*** Opening Records ***
(* ===== verification/Marshal.v ===== *)
(** * encoding/json: printing values

    [json.Marshal] of a value: compact, with strings quoted as Go quotes them (HTML
    characters, control characters, U+2028 and U+2029 escaped, bytes that are not UTF-8
    replaced).  Printing and parsing are inverse; interface [Marshaler] states it for
    the types the program sends. *)

From stdpp Require Import sorting.
From S2P Require Import Prelude GoStrings Json.

Local Open Scope Z_scope.
Local Open Scope go_scope.

Import Json.

(** ** Printing *)

Definition hex_digit (n : Z) : Z := if n <? 10 then 48 + n else 87 + n.

(** A backslash, u, 00 and two hexadecimal digits. *)
Definition escape_u00 (b : Z) : list Z := [92; 117; 48; 48; hex_digit (b / 16); hex_digit (b mod 16)].

Definition escape_byte (b : Z) : list Z :=
  if (b =? 34) || (b =? 92) then [92; b]
  else if b =? 8 then [92; 98]
  else if b =? 12 then [92; 102]
  else if b =? 10 then [92; 110]
  else if b =? 13 then [92; 114]
  else if b =? 9 then [92; 116]
  else if (b <? 32) || (b =? 60) || (b =? 62) || (b =? 38) then escape_u00 b
  else [b].

Definition escape_rune (x : rune) : list Z :=
  match x with
  | Byte b => escape_byte b
  | Seq bs =>
      if bool_decide (bs = [0xe2; 0x80; 0xa8]) then 92 :: bytes_of_string "u2028"
      else if bool_decide (bs = [0xe2; 0x80; 0xa9]) then 92 :: bytes_of_string "u2029"
      else bs
  | Bad => 92 :: bytes_of_string "ufffd"
  end.

Definition escape (s : list Z) : list Z := concat (map escape_rune (runes s)).

Definition quote (s : list Z) : list Z := 34 :: escape s ++ [34].

(** Elements separated by commas. *)
Fixpoint commas (l : list (list Z)) : list Z :=
  match l with
  | [] => []
  | [x] => x
  | x :: l' => x ++ 44 :: commas l'
  end.

Fixpoint encode (v : value) : list Z :=
  match v with
  | Null => bytes_of_string "null"
  | Bool true => bytes_of_string "true"
  | Bool false => bytes_of_string "false"
  | Number t => t
  | Str s => quote s
  | Array l => 91 :: commas (map encode l) ++ [93]
  | Object l => 123 :: commas (map (fun m => quote m.1 ++ 58 :: encode m.2) l) ++ [125]
  end.

(** What is read back: strings made valid. *)
Fixpoint valid_value (v : value) : value :=
  match v with
  | Str s => Str (to_valid s)
  | Array l => Array (map valid_value l)
  | Object l => Object (map (fun m => (to_valid m.1, valid_value m.2)) l)
  | _ => v
  end.

(** An integer. *)
Definition Int (z : Z) : value := Number (bytes_of_string (pretty z)).

(** The values the program prints: numbers are integers, strings are bytes. *)
Inductive printable : value -> Prop :=
| pr_null : printable Null
| pr_bool b : printable (Bool b)
| pr_int z : printable (Int z)
| pr_str s : is_bytes s = true -> printable (Str s)
| pr_array l : Forall printable l -> printable (Array l)
| pr_object l : Forall (fun m => is_bytes m.1 = true /\ printable m.2) l -> printable (Object l).

Example quote_html : encode (Str (bytes_of_string "a<b")) = 34 :: bytes_of_string "a\u003cb" ++ [34].
Proof. reflexivity. Qed.
Example encode_ex : parse (encode (Object [(bytes_of_string "k", Array [Int (-7); Str [10; 255]])])) =
  Some (Object [(bytes_of_string "k", Array [Int (-7); Str [10; 0xef; 0xbf; 0xbd]])]).
Proof. reflexivity. Qed.

(** ** Strings *)

Lemma hex_value_digit n : 0 <= n < 16 -> hex_value (hex_digit n) = Some n.
Proof.
  intros Hn. unfold hex_digit, hex_value, is_digit.
  destruct (Z.ltb_spec n 10); repeat case_match; bools; try (f_equal; lia); try lia; exfalso;
    repeat match goal with E : _ && _ = false |- _ => apply andb_false_iff in E as [?%Z.leb_gt|?%Z.leb_gt] end; lia.
Qed.

Lemma read_u00 b r fuel : 0 <= b < 128 ->
  string_body (S fuel) (escape_u00 b ++ r) = '(s, r) ← string_body fuel r; Some ([b] ++ s, r).
Proof.
  intros Hb. cbn [escape_u00 app string_body hex4].
  rewrite !hex_value_digit by dlia. change (hex_value 48) with (Some 0). cbn [mbind option_bind].
  replace (4096 * 0 + 256 * 0 + 16 * (b / 16) + b mod 16) with b by dlia.
  unfold code_point, utf8. destruct (Z.leb_spec 0xd800 b); [lia|]. cbn [andb].
  destruct (Z.ltb_spec b 0x80); [done|lia].
Qed.

(** A byte that needs no escape. *)
Lemma read_plain b l fuel : b <> 34 -> b <> 92 -> 32 <= b ->
  string_body (S fuel) (b :: l) =
  let (x, r) := DecodeRune b l in '(s, r) ← string_body fuel r; Some (rune_bytes x ++ s, r).
Proof.
  intros H1 H2 H3. cbn [string_body]. repeat case_match; try done; bools; lia.
Qed.

(** A sequence that is read back as it is, whatever follows. *)
Definition good_rune (x : rune) : Prop :=
  match x with
  | Byte b => 0 <= b < 128
  | Seq bs => exists a t, bs = a :: t /\ 128 <= a /\ is_bytes bs = true /\
      forall r, DecodeRune a (t ++ r) = (Seq bs, r)
  | Bad => True
  end.

Lemma DecodeRune_form a l x r :
  DecodeRune a l = (x, r) ->
  (x = Byte a /\ r = l /\ a < 128) \/ (x = Bad /\ r = l) \/
  exists t, x = Seq (a :: t) /\ l = t ++ r /\ 128 <= a /\ forall r', DecodeRune a (t ++ r') = (x, r').
Proof.
  unfold DecodeRune. destruct (a <? 0x80) eqn:Ha.
  { intros [= <- <-]. left. bools. split_and!; [done..|lia]. }
  repeat case_match; intros [= <- <-]; subst; try (right; left; done); right; right; bools;
    eexists (_ :: ?[t]); (split; [reflexivity|]); (split; [reflexivity|]); (split; [lia|]);
    intros r'; cbn [app];
    repeat match goal with E : ?c = _ |- context [if ?c then _ else _] => rewrite E end; try done.
  all: repeat match goal with E : ?c = true |- context [?c] => rewrite E end; done.
Qed.

Lemma is_bytes_cons a l : is_bytes (a :: l) = is_u8 a && is_bytes l.
Proof. done. Qed.
(* ===== verification/Ipmi.v ===== *)
(** * IPMI messages (ipmi.go, ipmi_app.go, ipmi_chassis.go)

    The message format with its two checksums, and the commands of the App and
    Chassis network functions.  The handlers run on the BMC's state; an error of
    a command becomes a completion code of the response, as in the source.
    Logging is not modelled. *)

From S2P Require Import Prelude GoBinary GoCrypto Machine Session.

Local Open Scope Z_scope.
Local Open Scope go_scope.

(** ** Constants *)

Definition ipmiNetFNChassis : Z := 0x00.
Definition ipmiNetFNApp : Z := 0x06.
Definition ipmiNetFNResponse : Z := 0x01.

Definition completionCodeOK : Z := 0x00.
Definition completionCodeCouldNotExecuteCommand : Z := 0xd5.

Definition ipmiMessageHeaderLength : Z := 6.

Definition ipmiCmdGetChannelAuthCapabilities : Z := 0x38.
Definition ipmiCmdSetSessionPrivilege : Z := 0x3b.
Definition ipmiCmdCloseSession : Z := 0x3c.

Definition authBitmaskNone : Z := 0x01.
Definition authBitmaskMD2 : Z := 0x02.
Definition authBitmaskMD5 : Z := 0x04.
Definition authBitmaskIPMIV2 : Z := 0x80.
Definition authStatusNullUser : Z := 0x02.
Definition authStatusNonNullUser : Z := 0x04.
Definition extendedCapabilitiesChannel20 : Z := 0x02.

Definition ipmiCmdGetChassisStatus : Z := 0x01.
Definition ipmiCmdChassisControl : Z := 0x02.
Definition chassisControlPowerDown : Z := 0x00.
Definition chassisControlPowerUp : Z := 0x01.
Definition chassisControlPowerCycle : Z := 0x02.
Definition chassisControlHardReset : Z := 0x03.
Definition chassisControlPulse : Z := 0x04.
Definition chassisControlPowerSoft : Z := 0x05.
Definition chassisPowerStateBitmaskPowerOn : Z := 0x01.

(** ** The message *)

Record ipmiMessage : Type := IpmiMessage {
  m_TargetAddress : Z;
  m_TargetLun : Z;
  m_Checksum : Z;
  m_SourceAddress : Z;
  m_SourceLun : Z;
  m_Command : Z;
  m_CompletionCode : Z;
  m_Data : list Z;
  m_DataChecksum : Z
}.

Definition deserializeIPMIMessage (buf : list Z) (ipmiMessageLen : Z)
  : outcome (ipmiMessage * list Z) :=
  let! (targetAddress, buf) := owrap "failed to read TargetAddress" (binary_Read u8c buf) in
  let! (targetLun, buf) := owrap "failed to read TargetLun" (binary_Read u8c buf) in
  let! (checksum, buf) := owrap "failed to read Checksum" (binary_Read u8c buf) in
  let! (sourceAddress, buf) := owrap "failed to read SourceAddress" (binary_Read u8c buf) in
  let! (sourceLun, buf) := owrap "failed to read SourceLun" (binary_Read u8c buf) in
  let! (command, buf) := owrap "failed to read Command" (binary_Read u8c buf) in
  let dataLen := ipmiMessageLen - ipmiMessageHeaderLength - 1 in
  let! (data, buf) :=
    if 0 <? dataLen
    then owrap "failed to read Data" (io_ReadFull (Z.to_nat dataLen) buf)
    else Ok ([], buf) in
  let! (dataChecksum, buf) := owrap "failed to read DataChecksum" (binary_Read u8c buf) in
  Ok ({| m_TargetAddress := targetAddress;
         m_TargetLun := targetLun;
         m_Checksum := checksum;
         m_SourceAddress := sourceAddress;
         m_SourceLun := sourceLun;
         m_Command := command;
         m_CompletionCode := 0;
         m_Data := data;
         m_DataChecksum := dataChecksum |}, buf).

Definition newIPMI (buf : list Z) (ipmiMessageLen : Z) : outcome (ipmiMessage * list Z) :=
  owrap "failed to desetialize ipmi message " (deserializeIPMIMessage buf ipmiMessageLen).

Definition isNetFunctionResponse (targetLun : Z) : bool :=
  Z.land (Z.shiftr targetLun 2) ipmiNetFNResponse =? ipmiNetFNResponse.

Definition serializeIPMIMessage (buf : list Z) (message : ipmiMessage) : outcome (list Z) :=
  let! buf := owrap "failed to write TargetAddress"
                (binary_Write u8c buf (m_TargetAddress message)) in
  let! buf := owrap "failed to write TargetLun" (binary_Write u8c buf (m_TargetLun message)) in
  let! buf := owrap "failed to write Checksum" (binary_Write u8c buf (m_Checksum message)) in
  let! buf := owrap "failed to write SourceAddress"
                (binary_Write u8c buf (m_SourceAddress message)) in
  let! buf := owrap "failed to write SourceLun" (binary_Write u8c buf (m_SourceLun message)) in
  let! buf := owrap "failed to write Command" (binary_Write u8c buf (m_Command message)) in
  let! buf :=
    if isNetFunctionResponse (m_TargetLun message)
    then owrap "failed to write CompletionCode"
           (binary_Write u8c buf (m_CompletionCode message))
    else Ok buf in
  let buf := buf ++ m_Data message in
  owrap "failed to write DataCheckSum" (binary_Write u8c buf (m_DataChecksum message)).

(** [sum += uint32(b)] for the bytes of [l]. *)
Definition sum_u32 (sum : Z) (l : list Z) : Z := fold_left (fun a b => u32 (a + b)) l sum.

Definition serializeIPMI (buf : list Z) (message : ipmiMessage) : outcome (list Z) :=
  let sum := 0 in
  let sum := u32 (sum + m_SourceAddress message) in
  let sum := u32 (sum + m_SourceLun message) in
  let sum := u32 (sum + m_Command message) in
  let sum := u32 (sum + m_CompletionCode message) in
  let sum := sum_u32 sum (m_Data message) in
  let dataChecksum := u8 (0x100 - Z.land sum 0xff) in
  let sum := u32 (m_TargetAddress message + m_TargetLun message) in
  let checksum := u8 (0x100 - Z.land sum 0xff) in
  serializeIPMIMessage buf
    {| m_TargetAddress := m_TargetAddress message;
       m_TargetLun := m_TargetLun message;
       m_Checksum := checksum;
       m_SourceAddress := m_SourceAddress message;
       m_SourceLun := m_SourceLun message;
       m_Command := m_Command message;
       m_CompletionCode := m_CompletionCode message;
       m_Data := m_Data message;
       m_DataChecksum := dataChecksum |}.
Definition handleEncryptedRequest (header : rmcpPlusSessionHeader) (buf : list Z)
  : st (bmc M) (list Z) :=
  let* found := getRMCPPlusSession (h_SessionId header) in
  match found with
  | None => sthrow session_not_activated
  | Some session =>
      match getBMCUser users (string_of_bytes (s_UserName session)) with
      | None => sthrow user_not_found
      | Some _ =>
          let* (payload, _) := slift (io_ReadFull (Z.to_nat (h_IpmiPayloadLen header)) buf) in
          let* plain := slift (decryptByCBCMode (s_ConfidentialityKey session) payload) in
          let* (message, _) := slift (newIPMI plain (Z.of_nat (length plain))) in
          let* ipmiResponse := ipmi_handle message in
          let* ciphered := encryptByCBCMode (s_ConfidentialityKey session) ipmiResponse in
          let* obuf := slift (binary_Write rmcpPlusSessionHeader_codec []
            {| h_AuthenticationType := authTypeRMCPPlus;
               h_PayloadType := 0xc0;
               h_SessionId := s_RemoteConsoleSessionId session;
               h_SessionSequenceNumber := h_SessionSequenceNumber header;
               h_IpmiPayloadLen := u16 (Z.of_nat (length ciphered)) |}) in
          let* obuf := slift (binary_Write_slice obuf ciphered) in
          let* ret := slift (binary_Write ipmiSessionTrailer_codec obuf
            {| t_IntegrityPad := [0xff; 0xff]; t_PadLength := 0x02; t_NextHeader := 0x07 |}) in
          let* authCode := slift (generateIntegrityData ret (s_IntegrityKey session)) in
          sret (ret ++ authCode)
      end
  end.

Definition rmcpPlus_handle (header : rmcpPlusSessionHeader) (buf : list Z)
  : st (bmc M) (list Z) :=
  let payloadType := Z.land (h_PayloadType header) 0x3f in
  let authenticated := Z.shiftr (Z.land (h_PayloadType header) 0x40) 6 in
  let encrypted := Z.shiftr (Z.land (h_PayloadType header) 0x80) 7 in
  if (authenticated =? 1) && (encrypted =? 1) then handleEncryptedRequest header buf
  else if payloadType =? payloadTypeRMCPPlusOpenSessionRequest
  then handleOpenSessionRequest buf
  else if payloadType =? payloadTypeRAKPMessage1 then handleRAKPMessage1Request buf
  else if payloadType =? payloadTypeRAKPMessage3 then handleRAKPMessage3Request buf
  else sthrow (errors_New "unsupported payload type").

End RmcpPlus.

(** ** The structs' codecs satisfy the codec laws *)

#[export] Instance rmcpPlusSessionHeader_codec_ok : CodecOk rmcpPlusSessionHeader_codec.
Proof. solve_struct_codec. Qed.
#[export] Instance openSessionRequestPayload_codec_ok : CodecOk openSessionRequestPayload_codec.
Proof. solve_struct_codec. Qed.
#[export] Instance openSessionResponsePayload_codec_ok :
  CodecOk openSessionResponsePayload_codec.
Proof. solve_struct_codec. Qed.
#[export] Instance rakpMessage1Request_codec_ok : CodecOk rakpMessage1Request_codec.
Proof. solve_struct_codec. Qed.
#[export] Instance rakpMessage2Response_codec_ok : CodecOk rakpMessage2Response_codec.
Proof. solve_struct_codec. Qed.
#[export] Instance rakpMessage3Request_codec_ok : CodecOk rakpMessage3Request_codec.
Proof. solve_struct_codec. Qed.
#[export] Instance rakpMessage4Response_codec_ok : CodecOk rakpMessage4Response_codec.
Proof. solve_struct_codec. Qed.
#[export] Instance ipmiSessionTrailer_codec_ok : CodecOk ipmiSessionTrailer_codec.
Proof. solve_struct_codec. Qed.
*** Closing Records ***
[What you are asked to do] Find the lines above with the word "ipmiMessageHeaderLength". Copy them out.

[Exercise output]
Definition ipmiMessageHeaderLength : Z := 6.
  let dataLen := ipmiMessageLen - ipmiMessageHeaderLength - 1 in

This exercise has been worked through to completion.